[Stored entries]

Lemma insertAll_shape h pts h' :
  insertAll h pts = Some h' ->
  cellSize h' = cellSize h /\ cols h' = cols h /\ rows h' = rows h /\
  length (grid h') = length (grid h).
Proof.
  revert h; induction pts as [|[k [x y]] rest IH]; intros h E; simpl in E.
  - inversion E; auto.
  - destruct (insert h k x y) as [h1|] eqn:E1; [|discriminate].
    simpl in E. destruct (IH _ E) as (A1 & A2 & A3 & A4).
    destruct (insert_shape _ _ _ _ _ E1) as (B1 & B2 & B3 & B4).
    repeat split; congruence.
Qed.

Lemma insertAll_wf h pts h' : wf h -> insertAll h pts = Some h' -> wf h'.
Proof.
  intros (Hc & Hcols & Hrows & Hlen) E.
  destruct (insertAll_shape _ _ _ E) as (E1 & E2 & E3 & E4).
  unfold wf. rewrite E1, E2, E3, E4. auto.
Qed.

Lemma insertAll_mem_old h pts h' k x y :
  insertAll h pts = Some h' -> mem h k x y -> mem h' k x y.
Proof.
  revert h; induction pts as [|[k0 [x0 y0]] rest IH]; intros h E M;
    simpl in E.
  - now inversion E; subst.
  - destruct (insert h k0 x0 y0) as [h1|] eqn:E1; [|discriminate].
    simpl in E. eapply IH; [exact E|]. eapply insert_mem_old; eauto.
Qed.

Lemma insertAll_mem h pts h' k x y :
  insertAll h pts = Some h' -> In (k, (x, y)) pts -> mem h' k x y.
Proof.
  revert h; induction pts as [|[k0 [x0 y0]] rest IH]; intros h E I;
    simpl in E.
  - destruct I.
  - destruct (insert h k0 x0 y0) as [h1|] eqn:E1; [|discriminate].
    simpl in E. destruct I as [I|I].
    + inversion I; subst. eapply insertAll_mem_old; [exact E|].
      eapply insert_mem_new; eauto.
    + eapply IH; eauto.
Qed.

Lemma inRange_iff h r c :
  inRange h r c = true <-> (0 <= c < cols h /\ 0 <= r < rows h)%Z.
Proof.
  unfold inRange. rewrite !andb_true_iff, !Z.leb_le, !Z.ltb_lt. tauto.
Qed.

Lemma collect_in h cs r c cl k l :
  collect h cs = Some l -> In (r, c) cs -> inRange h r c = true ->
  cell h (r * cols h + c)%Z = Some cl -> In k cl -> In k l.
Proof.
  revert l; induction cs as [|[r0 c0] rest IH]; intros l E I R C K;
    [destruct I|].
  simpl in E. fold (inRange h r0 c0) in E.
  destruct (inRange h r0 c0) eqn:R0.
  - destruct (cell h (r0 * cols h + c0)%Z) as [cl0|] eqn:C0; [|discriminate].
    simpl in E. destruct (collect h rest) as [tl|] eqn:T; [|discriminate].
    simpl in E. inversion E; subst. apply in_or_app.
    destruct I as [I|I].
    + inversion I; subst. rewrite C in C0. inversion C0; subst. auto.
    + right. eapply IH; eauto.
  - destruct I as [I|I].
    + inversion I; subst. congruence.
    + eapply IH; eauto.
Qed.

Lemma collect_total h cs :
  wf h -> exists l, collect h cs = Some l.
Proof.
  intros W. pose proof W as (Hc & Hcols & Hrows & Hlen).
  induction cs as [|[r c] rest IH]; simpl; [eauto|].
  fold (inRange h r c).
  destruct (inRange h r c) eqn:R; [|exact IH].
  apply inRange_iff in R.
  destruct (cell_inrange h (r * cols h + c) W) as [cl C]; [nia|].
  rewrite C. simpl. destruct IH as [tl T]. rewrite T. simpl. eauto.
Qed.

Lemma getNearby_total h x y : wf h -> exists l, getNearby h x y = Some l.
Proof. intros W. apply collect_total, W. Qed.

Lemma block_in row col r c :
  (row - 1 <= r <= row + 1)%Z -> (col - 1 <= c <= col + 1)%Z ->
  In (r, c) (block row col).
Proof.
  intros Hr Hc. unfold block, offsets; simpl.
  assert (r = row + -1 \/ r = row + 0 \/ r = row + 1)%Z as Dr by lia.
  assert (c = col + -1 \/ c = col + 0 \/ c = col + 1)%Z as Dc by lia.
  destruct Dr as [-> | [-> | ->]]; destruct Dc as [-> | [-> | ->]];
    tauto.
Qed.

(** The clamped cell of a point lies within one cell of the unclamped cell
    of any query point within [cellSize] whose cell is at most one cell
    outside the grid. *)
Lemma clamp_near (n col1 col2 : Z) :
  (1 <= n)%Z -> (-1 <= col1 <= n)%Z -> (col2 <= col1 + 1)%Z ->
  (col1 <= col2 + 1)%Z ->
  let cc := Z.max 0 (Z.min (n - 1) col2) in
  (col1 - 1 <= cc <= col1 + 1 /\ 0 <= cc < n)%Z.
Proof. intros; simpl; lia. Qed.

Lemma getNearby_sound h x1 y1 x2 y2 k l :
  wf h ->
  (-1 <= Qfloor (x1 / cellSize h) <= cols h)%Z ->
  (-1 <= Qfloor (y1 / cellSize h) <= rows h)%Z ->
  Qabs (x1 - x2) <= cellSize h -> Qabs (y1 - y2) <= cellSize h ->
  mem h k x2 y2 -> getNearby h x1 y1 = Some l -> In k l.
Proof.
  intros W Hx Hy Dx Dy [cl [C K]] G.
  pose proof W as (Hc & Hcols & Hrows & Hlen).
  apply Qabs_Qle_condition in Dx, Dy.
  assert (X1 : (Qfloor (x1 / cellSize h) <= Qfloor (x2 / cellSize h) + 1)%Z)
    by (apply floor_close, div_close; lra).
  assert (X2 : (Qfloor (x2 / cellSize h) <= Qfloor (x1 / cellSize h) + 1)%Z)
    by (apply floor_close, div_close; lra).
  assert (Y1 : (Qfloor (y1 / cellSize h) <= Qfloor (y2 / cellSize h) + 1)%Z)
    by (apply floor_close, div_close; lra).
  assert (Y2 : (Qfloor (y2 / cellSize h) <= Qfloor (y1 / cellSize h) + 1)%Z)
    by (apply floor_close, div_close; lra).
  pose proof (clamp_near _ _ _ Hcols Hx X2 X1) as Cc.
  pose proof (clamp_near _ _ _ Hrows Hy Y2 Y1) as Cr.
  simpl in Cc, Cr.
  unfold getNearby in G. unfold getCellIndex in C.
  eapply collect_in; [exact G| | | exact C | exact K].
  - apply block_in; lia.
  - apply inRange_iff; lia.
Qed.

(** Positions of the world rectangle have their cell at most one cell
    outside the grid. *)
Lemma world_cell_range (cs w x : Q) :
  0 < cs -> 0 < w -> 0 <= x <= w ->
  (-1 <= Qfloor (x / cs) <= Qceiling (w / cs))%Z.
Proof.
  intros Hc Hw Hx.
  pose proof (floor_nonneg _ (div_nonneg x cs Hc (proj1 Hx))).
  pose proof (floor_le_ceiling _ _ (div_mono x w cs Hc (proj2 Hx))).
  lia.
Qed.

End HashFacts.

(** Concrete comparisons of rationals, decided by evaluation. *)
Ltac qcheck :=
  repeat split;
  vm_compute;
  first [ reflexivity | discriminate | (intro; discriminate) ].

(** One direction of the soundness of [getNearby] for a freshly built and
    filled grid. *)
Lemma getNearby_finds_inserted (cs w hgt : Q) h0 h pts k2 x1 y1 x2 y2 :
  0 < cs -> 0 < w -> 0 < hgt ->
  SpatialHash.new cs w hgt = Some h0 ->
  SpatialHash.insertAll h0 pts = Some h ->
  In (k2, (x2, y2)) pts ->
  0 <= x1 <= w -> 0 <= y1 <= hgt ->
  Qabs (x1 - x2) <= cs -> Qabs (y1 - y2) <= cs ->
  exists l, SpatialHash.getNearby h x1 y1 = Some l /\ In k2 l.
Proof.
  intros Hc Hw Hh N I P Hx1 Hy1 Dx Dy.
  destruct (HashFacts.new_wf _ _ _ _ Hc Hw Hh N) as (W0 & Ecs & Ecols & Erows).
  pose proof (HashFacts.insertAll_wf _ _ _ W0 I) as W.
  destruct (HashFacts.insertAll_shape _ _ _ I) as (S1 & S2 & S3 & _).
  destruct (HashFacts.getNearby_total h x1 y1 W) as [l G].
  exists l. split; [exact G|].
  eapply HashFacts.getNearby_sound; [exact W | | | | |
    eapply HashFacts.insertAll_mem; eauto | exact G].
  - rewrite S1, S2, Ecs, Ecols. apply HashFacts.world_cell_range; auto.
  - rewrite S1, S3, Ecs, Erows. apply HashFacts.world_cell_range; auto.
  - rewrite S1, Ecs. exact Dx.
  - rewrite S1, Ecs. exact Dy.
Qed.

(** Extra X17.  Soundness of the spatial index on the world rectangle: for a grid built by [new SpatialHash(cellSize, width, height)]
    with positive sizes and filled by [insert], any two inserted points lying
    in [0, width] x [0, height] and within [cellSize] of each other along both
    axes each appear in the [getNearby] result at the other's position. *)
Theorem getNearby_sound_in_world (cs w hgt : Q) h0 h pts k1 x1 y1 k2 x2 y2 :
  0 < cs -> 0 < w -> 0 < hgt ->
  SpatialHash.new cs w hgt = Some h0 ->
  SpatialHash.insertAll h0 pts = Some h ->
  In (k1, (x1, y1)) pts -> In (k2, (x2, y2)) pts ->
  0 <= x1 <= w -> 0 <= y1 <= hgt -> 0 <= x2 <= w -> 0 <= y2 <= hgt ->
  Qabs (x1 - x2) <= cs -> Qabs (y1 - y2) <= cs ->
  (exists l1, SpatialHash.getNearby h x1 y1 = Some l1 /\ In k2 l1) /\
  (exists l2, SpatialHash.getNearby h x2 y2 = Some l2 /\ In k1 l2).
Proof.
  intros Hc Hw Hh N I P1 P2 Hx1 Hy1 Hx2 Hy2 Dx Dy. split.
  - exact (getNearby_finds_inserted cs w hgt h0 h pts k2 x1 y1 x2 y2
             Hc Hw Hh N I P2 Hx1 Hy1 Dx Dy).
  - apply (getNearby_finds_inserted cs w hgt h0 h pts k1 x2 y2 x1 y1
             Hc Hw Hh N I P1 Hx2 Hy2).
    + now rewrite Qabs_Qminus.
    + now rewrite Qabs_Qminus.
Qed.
==
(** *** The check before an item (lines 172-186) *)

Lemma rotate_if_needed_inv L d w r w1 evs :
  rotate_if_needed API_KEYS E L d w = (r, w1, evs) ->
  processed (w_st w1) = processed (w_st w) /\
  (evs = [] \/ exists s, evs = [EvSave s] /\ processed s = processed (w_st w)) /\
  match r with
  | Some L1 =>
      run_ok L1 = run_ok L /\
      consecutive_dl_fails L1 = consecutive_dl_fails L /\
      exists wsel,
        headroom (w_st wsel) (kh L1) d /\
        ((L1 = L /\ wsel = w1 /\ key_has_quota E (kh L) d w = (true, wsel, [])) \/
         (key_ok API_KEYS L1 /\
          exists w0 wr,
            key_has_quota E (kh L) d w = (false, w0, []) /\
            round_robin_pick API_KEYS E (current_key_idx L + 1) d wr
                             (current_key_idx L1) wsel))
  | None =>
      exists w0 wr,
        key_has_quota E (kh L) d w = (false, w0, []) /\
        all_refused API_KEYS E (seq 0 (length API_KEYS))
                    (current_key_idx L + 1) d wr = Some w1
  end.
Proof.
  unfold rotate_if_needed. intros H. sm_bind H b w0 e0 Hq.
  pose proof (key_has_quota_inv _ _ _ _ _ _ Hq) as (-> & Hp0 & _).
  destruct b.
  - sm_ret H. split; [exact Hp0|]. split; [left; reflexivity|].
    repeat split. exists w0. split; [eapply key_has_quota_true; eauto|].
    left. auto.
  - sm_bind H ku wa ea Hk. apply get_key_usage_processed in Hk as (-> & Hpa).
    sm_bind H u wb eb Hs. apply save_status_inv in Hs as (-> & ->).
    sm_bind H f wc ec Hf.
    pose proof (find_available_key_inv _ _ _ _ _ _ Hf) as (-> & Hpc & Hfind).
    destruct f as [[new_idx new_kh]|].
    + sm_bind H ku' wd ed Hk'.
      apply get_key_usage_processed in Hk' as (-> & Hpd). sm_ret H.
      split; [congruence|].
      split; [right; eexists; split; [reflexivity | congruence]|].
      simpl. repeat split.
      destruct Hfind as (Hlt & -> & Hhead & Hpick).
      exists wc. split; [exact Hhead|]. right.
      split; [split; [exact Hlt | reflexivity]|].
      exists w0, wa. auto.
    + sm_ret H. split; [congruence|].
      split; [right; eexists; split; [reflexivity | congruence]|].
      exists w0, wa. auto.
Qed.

== Requirement ==
Find the string "rectangle" in the records, then copy each line where it occurs.

== Your response ==
(** Positions of the world rectangle have their cell at most one cell
(** Extra X17.  Soundness of the spatial index on the world rectangle: for a grid built by [new SpatialHash(cellSize, width, height)]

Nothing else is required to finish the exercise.